(1.) THE Appellants filed a petition under Art. 226 of the Constitution challenging the levy and collection of market fee by the Krishi Utpandan Mandi Samiti on the sale of rice. The petitioner are residents of Atarra and hold licences from the Krishi Utpadan Mandi Samiti, Atarra, for carrying on the business of sale and purchase of agricultural produce within the 'market area' of the Mandi Samiti. They purchase paddy and rice which are specified agricultural produce from the producers. The paddy is de-husked and converted into rice and then sold to the customers.
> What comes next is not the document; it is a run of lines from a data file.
(** The origin a response allows. *)
Lemma effectiveOrigin_allowed req :
  effectiveOrigin env req =
    match headers req !! "origin" with
    | Some origin =>
        if bool_decide (origin ∈ allowedOrigins env) then origin
        else "https://intranet.bank.local"
    | None => "https://intranet.bank.local"
    end.
Proof.
  unfold effectiveOrigin, includes. rewrite firstAllowedOrigin_intranet.
  destruct (headers req !! "origin") as [[|a origin]|]; [|done..].
  by rewrite bool_decide_eq_false_2 by apply allowedOrigins_nonempty_members.
Qed.

Lemma originRejected_allowed req :
  originRejected env req = true ->
  match headers req !! "origin" with
  | Some origin =>
      if bool_decide (origin ∈ allowedOrigins env) then origin
      else "https://intranet.bank.local"
  | None => "https://intranet.bank.local"
  end = "https://intranet.bank.local".
Proof.
  unfold originRejected, includes.
  destruct (headers req !! "origin") as [origin|]; [|done].
  by destruct (bool_decide _); [rewrite andb_false_r|].
Qed.

Lemma corsHeaders_lookup allowOrigin :
  corsHeaders allowOrigin !! "Access-Control-Allow-Origin" = Some allowOrigin /\
  corsHeaders allowOrigin !! "Vary" = Some "Origin".
Proof. unfold corsHeaders. split; by simplify_map_eq. Qed.

Lemma streamHeaders_lookup allowOrigin :
  streamHeaders allowOrigin !! "Access-Control-Allow-Origin" = Some allowOrigin /\
  streamHeaders allowOrigin !! "Vary" = Some "Origin".
Proof. unfold streamHeaders. split; by simplify_map_eq. Qed.

(** X5. Every response of [POST], whatever its status, carries
    [Vary: Origin] and an [Access-Control-Allow-Origin] header whose value is
    a member of the allow-list: the origin of the request when that is listed,
    and the intranet origin otherwise. *)
Theorem response_allows_one_listed_origin platform req s :
  exists r s' allowed,
    POST platform req s = (Normal r, s') /\
    responseHeaders r !! "Access-Control-Allow-Origin" = Some allowed /\
    responseHeaders r !! "Vary" = Some "Origin" /\
    allowed ∈ allowedOrigins env /\
    allowed =
      match headers req !! "origin" with
      | Some origin =>
          if bool_decide (origin ∈ allowedOrigins env) then origin
          else "https://intranet.bank.local"
      | None => "https://intranet.bank.local"
      end.
Proof.
  assert (Hlisted : forall allowed,
    allowed =
      match headers req !! "origin" with
      | Some origin =>
          if bool_decide (origin ∈ allowedOrigins env) then origin
          else "https://intranet.bank.local"
      | None => "https://intranet.bank.local"
      end -> allowed ∈ allowedOrigins env).
  { intros allowed ->.
    assert (Hfirst : "https://intranet.bank.local" ∈ allowedOrigins env).
    { destruct allowedOrigins_head as [rest ->]. left. }
    destruct (headers req !! "origin") as [origin|]; [|done].
    by case_bool_decide. }
  assert (Hjson : forall error requestId status (s' : State),
    exists r s0 allowed,
      (Normal (jsonResponse error requestId status (effectiveOrigin env req)), s')
        = (Normal r, s0) /\
      responseHeaders r !! "Access-Control-Allow-Origin" = Some allowed /\
      responseHeaders r !! "Vary" = Some "Origin" /\
      allowed ∈ allowedOrigins env /\
      allowed =
        match headers req !! "origin" with
        | Some origin =>
            if bool_decide (origin ∈ allowedOrigins env) then origin
            else "https://intranet.bank.local"
        | None => "https://intranet.bank.local"
        end).
  { intros error requestId status s'. eexists _, _, _. split; [done|].
    cbn [responseHeaders jsonResponse].
    destruct (corsHeaders_lookup (effectiveOrigin env req)) as [-> ->].
    split; [done|]. split; [done|].
    split; [apply Hlisted|]; apply effectiveOrigin_allowed. }
  unfold Server.POST. run_server.
  destruct (originRejected env req) eqn:Horigin.
  { eexists _, _, _. split; [done|]. cbn [responseHeaders jsonResponse].
    destruct (corsHeaders_lookup (firstAllowedOrigin env)) as [-> ->].
    rewrite firstAllowedOrigin_intranet, originRejected_allowed by done.
    split; [done|]. split; [done|]. split; [|done].
    destruct allowedOrigins_head as [rest ->]. left. }
  destruct (identityMissing env req); [apply Hjson|].
  destruct (json req) as [parsed|e]; [|apply Hjson].
  destruct (resolveProvider _ _ _) as [provider|e]; [|apply Hjson].
  destruct (last _) as [lastMessage|]; [|unfold invalidRequest; run_server; apply Hjson].
  destruct (negb _); [unfold invalidRequest; run_server; apply Hjson|].
  match goal with
  | |- context [Server.chatCompletionStream _ _ _ ?params ?s0] =>
      destruct (chatCompletionStream params s0) as [[[[stream target] model]|e] s1]
  end; [|apply Hjson].
  rewrite readableStream_spec. run_server.
  eexists _, _, _. split; [done|]. cbn [responseHeaders].
  destruct (streamHeaders_lookup (effectiveOrigin env req)) as [-> ->].
  split; [done|]. split; [done|].
  split; [apply Hlisted|]; apply effectiveOrigin_allowed.
Qed.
At the time of sale by the producers of both paddy and rice market fee is paid in accordance with the Uttar Pradesh Krishi Utpadan Mandi Adhiniyam (hereinafter referred to as the Act) and the rules framed there under. The case set up by the petitioners was that paddy and rice are the same agricultural produce and once market fee has been paid on the sale of paddy, it cannot again be levied when the same paddy after de-husking and conversion into rice is sold by the petitioners.
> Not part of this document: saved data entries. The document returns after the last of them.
(** The fields the resume mode reads. *)
Definition STATE_FIELDS : list string :=
  ["other_issues"; "unmapped_scans"; "suspect_projects"; "suspect_versions";
   "reviewed_projects"; "reviewed_versions"].

(** No call on the server is interrupted by a signal. *)
Definition no_signal (sage : BlackDuckSage) : Prop :=
  get_projects (hub sage) ≠ Interrupted ∧
  (∀ project, get_project_versions (hub sage) project ≠ Interrupted) ∧
  (∀ version, get_version_codelocations (hub sage) version ≠ Interrupted) ∧
  get_codelocations (hub sage) ≠ Interrupted.

(** Whatever the outcome of [c], the file is as it was. *)
Definition keeps_file {A} (c : M A) : Prop :=
  ∀ m r m', c m = (r, m') → disk m' = disk m.

(** When [c] raises, the file is as it was. *)
Definition keeps_file_on_raise {A} (c : M A) : Prop :=
  ∀ m e m', c m = (Raise e, m') → disk m' = disk m.

(** The engine on the server with two versions, with the threshold on the
    versions of a project set to [max_versions]. *)
Definition with_max_versions (max_versions : Z) : BlackDuckSage :=
  {| hub := two_versions_hub (Returns (page []));
     max_versions_per_project := max_versions;
     max_scans_per_version := 10;
     max_time_to_retrieve_projects := 60 |}.

Definition two_versions : list value := [version "v1"; version "v2"].

(** A version record without [phase]. *)
Definition version_without_phase (name : string) : value :=
  VDict {[ "versionName" := VStr name; "_meta" := meta ("/versions/" +:+ name) ]}.
(** With an explicit [q] the live [jacobian] makes one engine call, the
    Jacobian routine at [q] with zero velocities and accelerations, and
    leaves the state that call leaves. *)
Lemma live_jacobian_explicit_q {S} (sim : Live.Sim S) r (q : vec)
    (lo : option Z) (oo : option vec) (s : S) :
  Live.jacobian sim r (Some q) lo oo s =
    (JvJw <- fst (Live.calculateJacobian sim (uid r)
                    (default lo (tool_idx r)) (default oo [0; 0; 0]%float) q
                    (repeat 0%float (List.length q))
                    (repeat 0%float (List.length q)) s) ;;
     vstack (fst JvJw) (snd JvJw),
     snd (Live.calculateJacobian sim (uid r)
            (default lo (tool_idx r)) (default oo [0; 0; 0]%float) q
            (repeat 0%float (List.length q))
            (repeat 0%float (List.length q)) s)).
Proof.
  unfold Live.jacobian, Live.bind, Live.ret, default. cbv zeta.
  rewrite zeros_like_repeat. change (zeros 3) with [0; 0; 0]%float.
  destruct (Live.calculateJacobian sim (uid r) _ _ q _ _ s) as [[JvJw|x] s'];
    reflexivity.
Qed.

(** On a frozen engine the live [jacobian] is the snapshot [jacobian]. *)
Lemma live_jacobian_frozen {S} e r (qo : option vec) (lo : option Z)
    (oo : option vec) (s : S) :
  Live.jacobian (Live.frozen e) r qo lo oo s = (jacobian e r qo lo oo, s).
Proof.
  unfold Live.jacobian, Live.get_joint_states, Live.frozen, Live.bind,
    Live.ret, jacobian, jacobian_q, get_joint_states.
  cbn [Live.getJointStates Live.calculateJacobian].
  destruct qo as [q|].
  - cbn [Py.bind]. cbv zeta.
    destruct (Pyb.calculateJacobian e (uid r) _ _ q _ _); reflexivity.
  - destruct (Pyb.getJointStates e (uid r) (_joint_indices r)) as [states|x];
      [|reflexivity].
    cbn [Py.bind fst]. cbv zeta.
    destruct (Pyb.calculateJacobian e (uid r) _ _ _ _ _); reflexivity.
Qed.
(2.) THERE is no dispute that under s.6 of the Act the entire area of Atarra municipal board has been declared to be the Atarra Market area and by a notification under S. 7 of the Act the area falling within the Atarra municipality has been declared to be principal market yard of the Atarra market area. The producers bring paddy and rice into the market area which are purchased by the petitioners and market fee as prescribed by the Mandi Samiti is paid by the producers on these transactions. After purchasing paddy the petitioners get the husk removed in various rice mills established within the market area of Atarra. The petitioners contend that the Mandi Samiti is not empowered to levy and collect fee from the petitioners on the sale of rice effected by them.
(3.) THE dispute is confined to the sale of rice by the petitioners obtained after be-husking the paddy which they purchase from the producers and on which fee had been paid at the time when the paddy was brought and sold to the petitioners in the market area. It was contended by the petitioners that paddy and rice are once and the same commodity and once fee has been levied on the sale of paddy, fee cannot be levied again on the sale effected by the petitioners of the rice which was nothing but husked paddy. The dispute whether paddy and rice are the same agricultural produce has been set at rest by the decision of the Supreme Court in Genesh Trading Co. vs. State of Haryan AIR. 1974 S. C. 1362 : 1974 CTR S. C. 6 wherein it has been held that when paddy is be-husked and rice is produced there is a change in the identity of the goods. The contention of the petitioners on this score must be rejected.